Para Berners-Lee, o empreendimento Solid-Inrupt é um projeto de conserto. Ele passou sua carreira defendendo o compartilhamento de informações, abertura e capacitação pessoal online – como diretor do World Wide Web Consortium, presidente do Open Data Institute e acadêmico do Massachusetts Institute of Technology e da Oxford University. Seus elogios incluem um Prêmio Turing, freqüentemente chamado de Prêmio Nobel da Ciência da Computação. Em sua Inglaterra natal, ele é um cavaleiro – Sir Tim.
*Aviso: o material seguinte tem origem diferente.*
(** * A shallow embedding of the vde3 core interface

    The repository ships two headers: [include/vde3/packet.h] (the packet
    buffer) and [vde3.h] (event handler contract, components, context,
    connection-manager callbacks, logging).  Constants, struct layouts and
    prototypes are embedded from the headers; the bodies that the headers
    only declare are modelled from the spec and marked as such. *)

From stdpp Require Import base gmap sets list strings.
From Stdlib Require Import ZArith Lia Strings.Byte.

Open Scope nat_scope.

(* ------------------------------------------------------------------ *)
(** ** Packet buffer ([include/vde3/packet.h]) *)

Module Packet.

(** [struct vde_hdr]: [uint8_t version; uint8_t type; uint16_t pkt_len;]
    -- four bytes with no padding. *)
Record vde_hdr := mk_vde_hdr {
  version : Z;
  type : Z;
  pkt_len : Z
}.

Definition sizeof_vde_hdr : nat := 1 + 1 + 2.

(** [struct vde_pkt].  The four pointers [hdr], [head], [payload] and
    [tail] point inside the flexible array member [data]; they are kept
    as byte offsets from [data], so that [data + k] is offset [k]. *)
Record vde_pkt := mk_vde_pkt {
  hdr : nat;
  head : nat;
  payload : nat;
  tail : nat;
  data_size : nat;
  data : list byte
}.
“Mas Tim está cada vez mais preocupado com o fato de que o poder no mundo digital pesa contra o indivíduo”, disse Daniel Weitzner, principal cientista pesquisador do Laboratório de Ciência da Computação e Inteligência Artificial do MIT. “Essa mudança é o que Solid e Inrupt pretendem corrigir”.
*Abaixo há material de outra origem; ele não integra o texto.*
(** C3.  In general, [identify_instances] returns one entry per distinct
    instance id other than 0, in increasing order of the ids, and the
    [distance] of an entry is [np.min] of the Euclidean norms
    [sqrt(x*x + y*y + z*z)] of the 3D points of that instance, each norm
    computed in single precision as NumPy does on the [float32] point
    array.  In particular, when the points that carry a non-zero instance
    id are exactly three points of instance 5 and class 10, the result is
    a single entry of class "car" whose distance is [np.min] of the three
    norms: one of the three and at most each of them (when none is NaN).
    The [instances] of a frame summary are the result of
    [identify_instances] on what the projection returned. *)
Theorem instance_aggregation :
  let euclid := fun p : point3 =>
    round_f32 (sqrt (round_f32 (round_f32 (round_f32 (px p * px p)
                                           + round_f32 (py p * py p))
                                + round_f32 (pz p * pz p)))) in
  (forall (points_front : list point3) (points_img : list (float * float))
          (front_labels : list Z),
     length points_front = length front_labels ->
     length points_img = length front_labels ->
     let semantic_labels := map semantic_of front_labels in
     let instance_ids := map instance_of front_labels in
     exists instances,
       identify_instances points_front points_img semantic_labels instance_ids
         = Ok instances /\
       map inst_instance_id instances =
         filter (fun i => negb (i =? 0)%Z) (np_unique instance_ids) /\
       Forall (fun i =>
                 inst_distance i =
                 np_min (map euclid
                           (select points_front
                                   (group_mask instance_ids (inst_instance_id i)))))
              instances) /\
  (forall (points_front : list point3) (points_img : list (float * float))
          (front_labels : list Z) (p1 p2 p3 : point3),
     length points_front = length front_labels ->
     length points_img = length front_labels ->
     let semantic_labels := map semantic_of front_labels in
     let instance_ids := map instance_of front_labels in
     (forall l, In l front_labels ->
        instance_of l = 0%Z \/ (instance_of l = 5%Z /\ semantic_of l = 10%Z)) ->
     select points_front (group_mask instance_ids 5) = [p1; p2; p3] ->
     let d := np_min [euclid p1; euclid p2; euclid p3] in
     let pixels := select points_img (group_mask instance_ids 5) in
     let loc := get_spatial_location (np_mean (map fst pixels))
                                     (np_mean (map snd pixels)) in
     identify_instances points_front points_img semantic_labels instance_ids
       = Ok [Instance "car" 5 loc d] /\
     (PrimFloat.is_nan (euclid p1) = false ->
      PrimFloat.is_nan (euclid p2) = false ->
      PrimFloat.is_nan (euclid p3) = false ->
      In d [euclid p1; euclid p2; euclid p3] /\
      (d <=? euclid p1) = true /\ (d <=? euclid p2) = true /\
      (d <=? euclid p3) = true)) /\
  (forall arctan2 degrees sd Tr P2 poses times acc frame_id acc'
          points labels pf pi lf,
     frame_files sd frame_id = Some (points, labels) ->
     project_to_front_view points labels Tr P2 = Ok (pf, pi, lf) ->
     process_frame arctan2 degrees sd Tr P2 poses times acc frame_id = Ok acc' ->
     exists fs,
       frame_summaries acc' = frame_summaries acc ++ [fs] /\
       identify_instances pf pi (map semantic_of lf) (map instance_of lf)
         = Ok (fs_instances fs)).
Proof.
  cbv zeta. change (fun p : point3 => _) with norm_f32.
  split; [|split].
  - intros pf pi labels Hpf Hpi.
    eexists. split; [apply identify_instances_spec; now rewrite !length_map|].
    split.
    + rewrite map_map. cbn [inst_instance_id expected_instance]. apply map_id.
    + apply Forall_forall. intros i Hi.
      apply in_map_iff in Hi as (id & <- & _). reflexivity.
  - intros pf pi labels p1 p2 p3 Hpf Hpi Hall Hsel. split.
    + assert (Hin : In 5%Z (map instance_of labels)).
      { apply (@select_group_nonempty _ (map instance_of labels) 5%Z pf);
          [now rewrite length_map|].
        rewrite Hsel. discriminate. }
      rewrite identify_instances_spec by now rewrite !length_map.
      rewrite np_unique_zero_five; [|
        intros i Hi; apply in_map_iff in Hi as (l & <- & Hl);
        destruct (Hall l Hl) as [?|[? _]]; auto | exact Hin].
      cbn [map]. unfold expected_instance. rewrite Hsel. cbn [map].
      do 3 f_equal.
      unfold group_mask. rewrite map_map, select_map_map.
      assert (Hf : forall l, In l (filter (fun x => (instance_of x =? 5)%Z) labels) ->
                             semantic_of l = 10%Z).
      { intros l Hl. apply filter_In in Hl as [Hl H5]. apply Z.eqb_eq in H5.
        destruct (Hall l Hl) as [H0|[_ Hs]]; [congruence|exact Hs]. }
      assert (Hne : filter (fun x => (instance_of x =? 5)%Z) labels <> []).
      { apply in_map_iff in Hin as (l & H5 & Hl). intros E.
        assert (Hl' : In l (filter (fun x => (instance_of x =? 5)%Z) labels))
          by (apply filter_In; split; [assumption|now apply Z.eqb_eq]).
        rewrite E in Hl'. destruct Hl'. }
      destruct (filter _ labels) as [|l0 ls]; [contradiction|].
      cbn [map hd]. rewrite (Hf l0 (or_introl eq_refl)). reflexivity.
    + intros N1 N2 N3.
      destruct (@np_min_smallest (norm_f32 p1) [norm_f32 p2; norm_f32 p3])
        as [Hin Hle]; [repeat constructor; assumption|].
      split; [exact Hin|].
      inversion Hle as [|? ? H1 Hle1]; subst.
      inversion Hle1 as [|? ? H2 Hle2]; subst.
      inversion Hle2 as [|? ? H3 _]; subst. auto.
  - intros arctan2 degrees sd Tr P2 poses times acc frame_id acc'
           points labels pf pi lf Hf Hp H.
    unfold process_frame, load_frame_data in H. rewrite Hf in H.
    cbn [load bind] in H. rewrite Hp in H. cbn [bind] in H.
    destruct (identify_instances pf pi (map semantic_of lf) (map instance_of lf))
      as [instances|] eqn:Ei; cbn [bind] in H; [|discriminate].
    bind_ok H. injection H as <-. eexists. split; reflexivity.
Qed.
A pressão para dar aos indivíduos maior controle sobre seus dados, disse Berners-Lee, geralmente começa como uma questão de privacidade. Mas um novo acordo sobre dados, disse ele, exigirá que empreendedores, engenheiros e investidores vejam oportunidades para novos produtos e serviços, assim como fizeram com a web.
A visão de longo prazo é um mercado descentralizado próspero, alimentado por capacitação pessoal e colaboração, disse Berners-Lee. “A visão final é muito poderosa”, disse ele.
É incerto se sua equipe pode realizar essa visão. Alguns na área de dados pessoais dizem que a tecnologia Solid-Inrupt é acadêmica demais para desenvolvedores convencionais. Eles também questionam se a tecnologia alcançará a velocidade e a potência necessárias para se tornar uma plataforma para aplicativos futuros, como assistentes de software animados pelos dados de uma pessoa.
“Ninguém vai discutir com a direção”, disse Liam Broza, fundador da LifeScope, um projeto de dados de código aberto. “Ele está do lado certo da história. Mas o que ele está fazendo realmente vai funcionar?”
Outros dizem que a tecnologia Solid-Inrupt é apenas parte da resposta. “Há muito trabalho fora do projeto de Tim Berners-Lee que será vital para a visão”, disse Kaliya Young, co-presidente do Workshop de Identidade na Internet, cujos membros se concentram em identidade digital.
Berners-Lee disse que sua equipe não estava inventando seu próprio sistema de identidade e que qualquer coisa que funcionasse poderia se conectar à sua tecnologia.
A Inrupt enfrenta uma série de desafios técnicos, mas nenhum que seja “difícil de chegar à lua”, disse Bruce Schneier, um conhecido especialista em privacidade e segurança de computadores, que ingressou na Inrupt como chefe de arquitetura de segurança.
E o Sr. Schneier é um otimista. “Essa tecnologia pode desbloquear uma quantidade enorme de inovação”, potencialmente se tornando uma nova plataforma como o iPhone foi para aplicativos de smartphone, disse ele.
“Acho que isso tem uma boa chance de mudar o funcionamento da Internet”, disse ele. “Estranhamente, Tim já fez isso antes.”